The international committee further writes that it has not been able to trace exactly where the mortality estimates and limit values used in the traffic light system come from.

“In order for the underlying science to be more transparent, we will probably comment on the need for a more complete scientific review of the origin of the data that forms the basis for conclusions related to estimates for mortality limits for salmon lice described in Taranger et al (2011).”

A complicated process

The committee also writes that the expert group’s assessments of the traffic light system are the result of a rather complicated process in which several modelling and data analysis steps have been used.

“For reasons of transparency, the overall picture of the assessment process should be clearly described. It is our observation that the expert group lacks a clear description of this process, and as a result it is challenging to understand which data is fed into which model, or how different model results and predictions have been linked to each other.”

The committee recommends that an easier-to-understand language be used to convey the uncertainty surrounding the various assessments and modelling.

“Of particular concern is how this is communicated beyond a scientific audience to decision-makers, stakeholders and the general public,” the report states.

Court case

Earlier this year the 25 salmonid farming companies in production area 4 (PO4) challenged the science behind the traffic light system in court after the area was given a red light, leading to a 6% production cut.

The salmon farmers, who include Mowi and Lerøy, lost the case in Sogn og Fjordane District Court but have appealed the decision. The case will be heard in February.

Trond Hatland:
Trond Hatland: "Evaluation has been absolutely necessary."

Lawyer Trond Hatland, who represented the farmers, told Fish Farming Expert’s Norwegian sister site, Kyst.no, that his clients were happy that the evaluation has now been implemented, and that the findings of the preliminary report would be used in the appeal.

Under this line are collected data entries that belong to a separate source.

Lemma pre_perm ix qs :
  wf ix →
  score_id ix qs <$> candidates ix qs ≡ₚ
  ref_score (fields_of ix) qs <$>
    filter (λ pf, Exists (λ h, h.1 ∈ doc_terms pf.2) (concat qs)) (map_to_list (fields_of ix)).
Proof.
  intros Hw. apply NoDup_Permutation.
  - apply NoDup_fmap_2_strong; [|apply NoDup_remove_dups].
    intros id1 id2 (p1 & fs1 & Hi1 & Hp1 & _)%(candidates_spec _ _ _ Hw)
      (p2 & fs2 & Hi2 & Hp2 & _)%(candidates_spec _ _ _ Hw) Heq.
    apply (f_equal hit_path) in Heq. unfold score_id in Heq.
    rewrite !hit_path_score_doc, Hi1, Hi2 in Heq. simpl in Heq. subst. congruence.
  - apply NoDup_fmap_2_strong; [|apply NoDup_filter, NoDup_map_to_list].
    intros [p1 fs1] [p2 fs2] (_ & H1%elem_of_map_to_list)%list_elem_of_filter
      (_ & H2%elem_of_map_to_list)%list_elem_of_filter Heq.
    apply (f_equal hit_path) in Heq. unfold ref_score in Heq.
    rewrite !hit_path_score_doc in Heq. simpl in Heq. subst. congruence.
  - intros h. rewrite !list_elem_of_fmap. split.
    + intros (id & -> & (p & fs & Hi & Hp & Hex)%(candidates_spec _ _ _ Hw)).
      exists (p, fs). rewrite (score_id_ref ix qs id p fs) by done. split; [done|].
      apply list_elem_of_filter. split; [done|]. apply elem_of_map_to_list, fields_of_Some. eauto.
    + intros ([p fs] & -> & (Hex & (id & Hp)%elem_of_map_to_list%fields_of_Some)%list_elem_of_filter).
      exists id. pose proof (wf_docs_ids _ Hw _ _ _ Hp) as Hi.
      rewrite (score_id_ref ix qs id p fs) by done.
      split; [done|]. apply (candidates_spec _ _ _ Hw). eauto 10.
Qed.

Lemma ref_list_path_unique M qs (P : Hit → Prop) `{∀ h, Decision (P h)} x y :
  x ∈ filter P (ref_score M qs <$> map_to_list M) → y ∈ filter P (ref_score M qs <$> map_to_list M) →
  hit_path x = hit_path y → x = y.
Proof.
  intros (_ & ([p1 fs1] & -> & H1%elem_of_map_to_list)%list_elem_of_fmap)%list_elem_of_filter
    (_ & ([p2 fs2] & -> & H2%elem_of_map_to_list)%list_elem_of_fmap)%list_elem_of_filter.
  unfold ref_score. rewrite !hit_path_score_doc. simpl. intros ->.
  assert (fs1 = fs2) as -> by congruence. done.
Qed.

Lemma ranked_ref ix qs mode : wf ix → ranked ix qs mode = ref_ranked (fields_of ix) qs mode.
Proof.
  intros Hw. unfold ranked, ref_ranked.
  apply merge_sort_perm_eq; [|intros x y; apply ref_list_path_unique].
  rewrite (pre_perm ix qs Hw), filter_fmap_drop; [done|].
  intros pf Hq. apply (ref_score_hit (fields_of ix)).
  apply andb_true_iff in Hq as [Hq _]. by apply bool_decide_eq_true in Hq.
Qed.

Lemma index_terms_ref ix : wf ix → index_terms ix = elements (ref_terms (fields_of ix)).
Proof. intros Hw. unfold index_terms. by rewrite dom_postings. Qed.

(** [rank_le] spelled out: a higher score, or the same score and more
    query terms matched, or both equal and a path not after. *)
Lemma rank_le_spec a b :
  rank_le a b ↔
    (hit_score b < hit_score a)%Z ∨
    (hit_score a = hit_score b ∧ hit_and b < hit_and a) ∨
    (hit_score a = hit_score b ∧ hit_and a = hit_and b ∧ path_leb (hit_path a) (hit_path b) = true).
Proof.
  unfold rank_le, rank_leb.
  destruct (Z.compare_spec (hit_score a) (hit_score b)) as [Hs|Hs|Hs].
  - destruct (Nat.compare_spec (hit_and a) (hit_and b)) as [Ha|Ha|Ha].
    + split; [by right; right|]. intros [?|[[? ?]|(? & ? & ?)]]; [lia|lia|done].
    + split; [done|]. intros [?|[[? ?]|(? & ? & ?)]]; lia.
    + split; [intros _; right; left; lia|done].
  - split; [done|]. intros [?|[[? ?]|(? & ? & ?)]]; lia.
  - split; [intros _; left; lia|done].
Qed.

Section Refinement.
Context `{Segmenter} (cfg : TokenizerConfig).

(** C6: the query sorts before it caps: [search] returns the first
    [limit] hits of a list that holds every qualifying hit of the
    candidates exactly once and is ordered by score, then by the number
    of query terms matched (an "and" match before an "or"-only match of
    equal score), then by path.  So every hit dropped by the cap ranks
    after every hit returned (spec 4.2). *)
Theorem search_cap_in_rank_order ix q mode limit :
  let qs := term_hits (index_terms ix) <$> parseQuery cfg q in
  ∃ hs, hs ≡ₚ filter (λ h, qualifies mode (length qs) h = true) (score_id ix qs <$> candidates ix qs) ∧
    (∀ i j h1 h2, i < j → hs !! i = Some h1 → hs !! j = Some h2 →
      (hit_score h2 < hit_score h1)%Z ∨
      (hit_score h1 = hit_score h2 ∧ hit_and h2 < hit_and h1) ∨
      (hit_score h1 = hit_score h2 ∧ hit_and h1 = hit_and h2 ∧
       path_leb (hit_path h1) (hit_path h2) = true)) ∧
    search cfg ix q mode limit = to_matched <$> take limit hs.
Proof.
  intros qs. exists (ranked ix qs mode). unfold ranked. split_and!; [apply merge_sort_Permutation| |done].
  intros i j h1 h2 Hij H1 H2. apply rank_le_spec.
  pose proof (StronglySorted_merge_sort rank_le
    (filter (λ h, qualifies mode (length qs) h = true) (score_id ix qs <$> candidates ix qs))) as Hs.
  exact (StronglySorted_lookup _ _ i j h1 h2 Hs Hij H1 H2).
Qed.

(** C5: on a well-formed index the query over the postings returns what
    the same query returns when read directly off the indexed documents:
    the same files, in the same order, with the same matched terms. *)
Theorem search_refines ix q mode limit :
  wf ix → search cfg ix q mode limit = ref_search cfg (fields_of ix) q mode limit.
Proof. intros Hw. unfold search, ref_search. by rewrite index_terms_ref, ranked_ref. Qed.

“The evaluation committee’s preliminary report shows that evaluation has been absolutely necessary,” he said.

Familiar complaints

Hatland pointed out that the committee’s recommendations correspond to points the fish farmers in PO4 had flagged as particularly problematic.

“This includes how to select and assess relevant knowledge, the professional basis for the expert group’s assumed mortality limits, quantification and dissemination of uncertainty in the various models and in the expert group’s reports and the importance of validating the effects of the red light.”

Hatland said his clients see it as particularly positive that the committee called for increased transparency in the expert group’s assessments and conclusions.

Lack of access

“The farmers have persistently pointed out a lack of access to bases and assessments - with consequences for both predictability and verifiability,” he added.

“The farmers will use the evaluation committee’s preliminary findings, and the signals about which issues must be focused on in the future, as a basis for further work on the appeal.

“In parallel, the fish farmers continue the work, together with the research communities, to obtain and disseminate knowledge for use in the traffic light system. The hope is that the expert group, the steering group and the Directorate of Fisheries will in future be more receptive to data and professionally based input, in light of the evaluation committee’s report.”